Ahidname
Arapçası :
“Allahümme fâtıras semavati ve’l ardı alimel gaybi veş şehadeti. Allahümme inni a’hedü ileyke fi hazihil hayatiddünya inneke entellahü la ilahe ente vahdeke la şerike lek * Ve enne Muhammeden abdüke ve resulük * Fe lâ tekinli ila nefsi tarfete aynin fe inneke in tekinli ila nefsi darfete aynin tükarribiini mineşşerri ve tübaıdni minel hayr * Ve inni la esiku illa birahmetike fec’al rahmetike li ahda * İnneke tüfinihi yevmel kıyameh * İnneke la tuhlifül miad*
Manası :
“Ey semavatı ve yeri yaratan, gayb ve şehadet alemlerini bilen Allah’ım!.. Ey Allah’ım! Bu dünya hayatında Senden başka bir ilah olmadığına ahdediyorum. Sen birsin ve ortağın da yoktur. Muhammed (s.a.v) senin kulun ve Resulün’dür. Beni hiçbir halde nefsimle baş başa bırakma, Allah’ım! Eğer beni nefsime bırakırsan şerre yaklaşır ve hayırdan da uzaklaştırır. Ben hiçbir şeyime güvenmiyorum. Ancak senin yüce rahmetine güveniyorum.
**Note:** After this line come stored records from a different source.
(** * MCQExam: test-session orchestration and timeline accounting

    A shallow embedding of the session logic of the MCQ test platform:
    the countdown computed by [Timer] (pages/StudentDashboard.tsx) and by
    [TestControlPanel] (pages/AdminDashboard.tsx), the administrator's
    [handleControlAction], and the student's [handleSelectOption] and
    [handleFinalSubmit], over an explicit model of the three tables the
    code talks to ([test_sessions], [student_answers],
    [student_submissions]).

    Wall-clock instants are integers: the milliseconds that
    [new Date(..).getTime()] returns.  [Math.floor (x / 1000)] on such an
    integer is [x / 1000] on [Z] (floor division), and
    [Math.round (x / 1000)] is [(x + 500) / 1000] (halves round up). *)

From Stdlib Require Import ZArith Lia List Bool.
From stdpp Require Import gmap strings list fin_maps.

Local Open Scope Z_scope.

(** ** Data model (types.ts) *)

Inductive Status := waiting | started | paused | finished.

Definition Status_eqb (a b : Status) : bool :=
  match a, b with
  | waiting, waiting | started, started
  | paused, paused | finished, finished => true
  | _, _ => false
  end.

(** A row of [test_sessions].  types.ts declares [duration_minutes] a
    number; the column holds [null] ([None]) once a Start has sent a
    [NaN] duration. *)
Record TestSession := {
  id : string;
  test_id : option string;
  status : Status;
  duration_minutes : option Z;
  start_time : option Z;
  test_title : option string;
  last_paused_at : option Z;
  total_paused_duration_seconds : Z
}.

Record Test := {
  Test_id : string;
  Test_title : string;
  Test_description : string
}.

Record QuestionOption := {
  text : string;
  isCorrect : bool
}.

Record Question := {
  Question_id : string;
  Question_test_id : string;
  question_text : string;
  options : list QuestionOption
}.

Record StudentAnswer := {
  session_id : string;
  student_id : string;
  question_id : string;
  selected_option_index : nat
}.

Record StudentSubmission := {
  sub_session_id : string;
  sub_student_id : string
}.

(** The key of the singleton session row, and of every answer and
    submission row the clients write. *)
Definition active_session : string := "active_session".

(** ** JavaScript idioms used by the code *)

(** [x || 0] on a number: [0] when [x] is falsy, [x] otherwise. *)
Definition or_zero (x : Z) : Z := if x =? 0 then 0 else x.

(** Truthiness of a [string | null] value: [null] and the empty string
    are falsy. *)
Definition truthy (o : option string) : bool :=
  match o with
  | Some s => negb (String.eqb s "")
  | None => false
  end.

(** [a || b] on [string | null] values. *)
Definition or_else (a b : option string) : option string :=
  if truthy a then a else b.

(** A number held in component state: an integer, or [NaN], which is
    what [parseInt] gives for an empty field. *)
Inductive JsNumber :=
| Num (z : Z)
| NaN.

(** A number as [JSON.stringify] writes it into a payload: [NaN]
    becomes [null]. *)
Definition to_json (n : JsNumber) : option Z :=
  match n with
  | Num z => Some z
  | NaN => None
  end.

(** A [number | null] value read in arithmetic: [null * 60] is [0]. *)
Definition to_number (v : option Z) : Z :=
  match v with
  | Some z => z
  | None => 0
  end.

(** [Math.floor (ms / 1000)] and [Math.round (ms / 1000)]. *)
Definition floor_seconds (ms : Z) : Z := ms / 1000.
Definition round_seconds (ms : Z) : Z := (ms + 500) / 1000.

(** ** The store *)

(** A [Partial<TestSession>] as [handleControlAction] builds it.  The
    [status] key is always present.  [None] is an absent key; for
    [last_paused_at] a present key holds [null] or an instant, and for
    [duration_minutes] it holds a number or [null] (a [NaN] duration
    is serialised as [null]).  A key whose value is [undefined] is
    dropped when the payload is serialised, so [test_title] is absent
    when no title was found. *)
Record SessionUpdates := {
  upd_status : Status;
  upd_test_id : option string;
  upd_duration_minutes : option (option Z);
  upd_start_time : option Z;
  upd_test_title : option string;
  upd_last_paused_at : option (option Z);
  upd_total_paused_duration_seconds : option Z
}.

Definition only_status (st : Status) : SessionUpdates :=
  {| upd_status := st; upd_test_id := None; upd_duration_minutes := None;
     upd_start_time := None; upd_test_title := None;
     upd_last_paused_at := None;
     upd_total_paused_duration_seconds := None |}.

Definition apply_updates (u : SessionUpdates) (row : TestSession) : TestSession :=
  {| id := id row;
     test_id := match upd_test_id u with
                | Some t => Some t
                | None => test_id row
                end;
     status := upd_status u;
     duration_minutes := default (duration_minutes row) (upd_duration_minutes u);
     start_time := match upd_start_time u with
                   | Some t => Some t
                   | None => start_time row
                   end;
     test_title := match upd_test_title u with
                   | Some t => Some t
                   | None => test_title row
                   end;
     last_paused_at := default (last_paused_at row) (upd_last_paused_at u);
     total_paused_duration_seconds :=
       default (total_paused_duration_seconds row)
               (upd_total_paused_duration_seconds u) |}.

Record Database := {
  session_row : TestSession;
  student_answers : list StudentAnswer;
  student_submissions : list StudentSubmission
}.

(** What a call to the store answers: [{ error: null }] or an error
    with its message. *)
Inductive DbReply := DbOk | DbError (message : string).

(** An infrastructure failure injected into one call to the store, with
    the message the client library reports; [None] when the call reaches
    the tables. *)
Definition Fault := option string.

Definition same_answer_key (a b : StudentAnswer) : bool :=
  String.eqb (session_id a) (session_id b)
  && String.eqb (student_id a) (student_id b)
  && String.eqb (question_id a) (question_id b).

Definition same_submission_key (a b : StudentSubmission) : bool :=
  String.eqb (sub_session_id a) (sub_session_id b)
  && String.eqb (sub_student_id a) (sub_student_id b).

(** The session the student page falls back to when no row exists
    (the object literal of [fetchTestSession]). *)
Definition default_session : TestSession :=
  {| id := active_session; test_id := None; status := waiting;
     duration_minutes := Some 60; start_time := None; test_title := Some "";
     last_paused_at := None; total_paused_duration_seconds := 0 |}.

(** The message of the store when an insert meets a row that holds
    its key. *)
Definition duplicate_key : string :=
  "duplicate key value violates unique constraint".

Module Db.

(** [from('test_sessions').update(updates).eq('id', 'active_session')]:
    the payload is written over every row the filter selects; the
    filter names the row by its id and nothing else. *)
Definition update_session (u : SessionUpdates) (db : Database) : Database :=
  {| session_row :=
       if String.eqb (id (session_row db)) active_session
       then apply_updates u (session_row db)
       else session_row db;
     student_answers := student_answers db;
     student_submissions := student_submissions db |}.

(** [from('student_answers').upsert(row, { onConflict:
    'session_id,student_id,question_id' })]: the row that holds the
    conflict key is overwritten, and the payload is appended when no
    row holds it. *)
Fixpoint upsert_answer (r : StudentAnswer) (t : list StudentAnswer)
  : list StudentAnswer :=
  match t with
  | [] => [r]
  | x :: t' =>
      if same_answer_key x r then r :: t' else x :: upsert_answer r t'
  end.

(** Modelled from the spec: the uniqueness constraint of the
    [student_submissions] table (the schema script is not part of the
    sources).  "Insertion must be rejected (not overwritten) if the key
    already exists": [from('student_submissions').insert(row)] answers
    with an error and writes nothing when a row with the same
    (session, student) key is present. *)
Definition insert_submission (r : StudentSubmission)
    (t : list StudentSubmission) : list StudentSubmission * DbReply :=
  if existsb (same_submission_key r) t
  then (t, DbError duplicate_key)
  else (t ++ [r], DbOk).

(** Modelled from the spec: the stored routine [reset_test_session]
    behind [supabase.rpc('reset_test_session')] (the schema script that
    defines it is not part of the sources).  In one step it "clears
    activeTestId, timestamps, accumulator, title back to defaults and
    status to waiting" and "deletes all Answer and Submission rows for
    the current generation", which the clients key by
    [active_session]. *)
Definition reset_test_session (db : Database) : Database :=
  {| session_row :=
       {| id := id (session_row db);
          test_id := test_id default_session;
          status := waiting;
          duration_minutes := duration_minutes (session_row db);
          start_time := start_time default_session;
          test_title := test_title default_session;
          last_paused_at := last_paused_at default_session;
          total_paused_duration_seconds :=
            total_paused_duration_seconds default_session |};
     student_answers :=
       List.filter (fun a => negb (String.eqb (session_id a) active_session))
                   (student_answers db);
     student_submissions :=
       List.filter
         (fun r => negb (String.eqb (sub_session_id r) active_session))
         (student_submissions db) |}.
Seninle ahdediyorum! Şüphesiz ki sen va’dinden dönmezsin.” İbn Mes’ud (r.a)’dan rivayet edilmiştir. Resul-ü Ekrem Efendimiz bir gün ashabına buyurdu ki: “Sabah akşam Allah katında güzel bir sözünün bulunmasını kim ister?”
-Bunu kim istemez ki, ya Resulullah!
-Allah katında sözünün bulunmasını isteyen sabah akşam bunu okuyunca okuduğu tasdik edilerek ilahi bir mühür ile mühürlenir. Arş-ı Âlâ’nm altına kaldırılır.
Kıyamet günü gelince bir münadi nida ederek şöyle der: “Rahman’m katında sözü olanlar nerede? Onlar kalkıp hemen cennete girsinler.” Bu ahidnameyi okuyan kimsenin kıyametin sıkıntısından Allah’ın izni ile kurtulacağı ve insanlar mahşerde terlerken onun Cennet-i Ala’da olacağının müjdesi Sevgili Efendimiz aleyhisselam tarafından böylece verilmiş oluyor.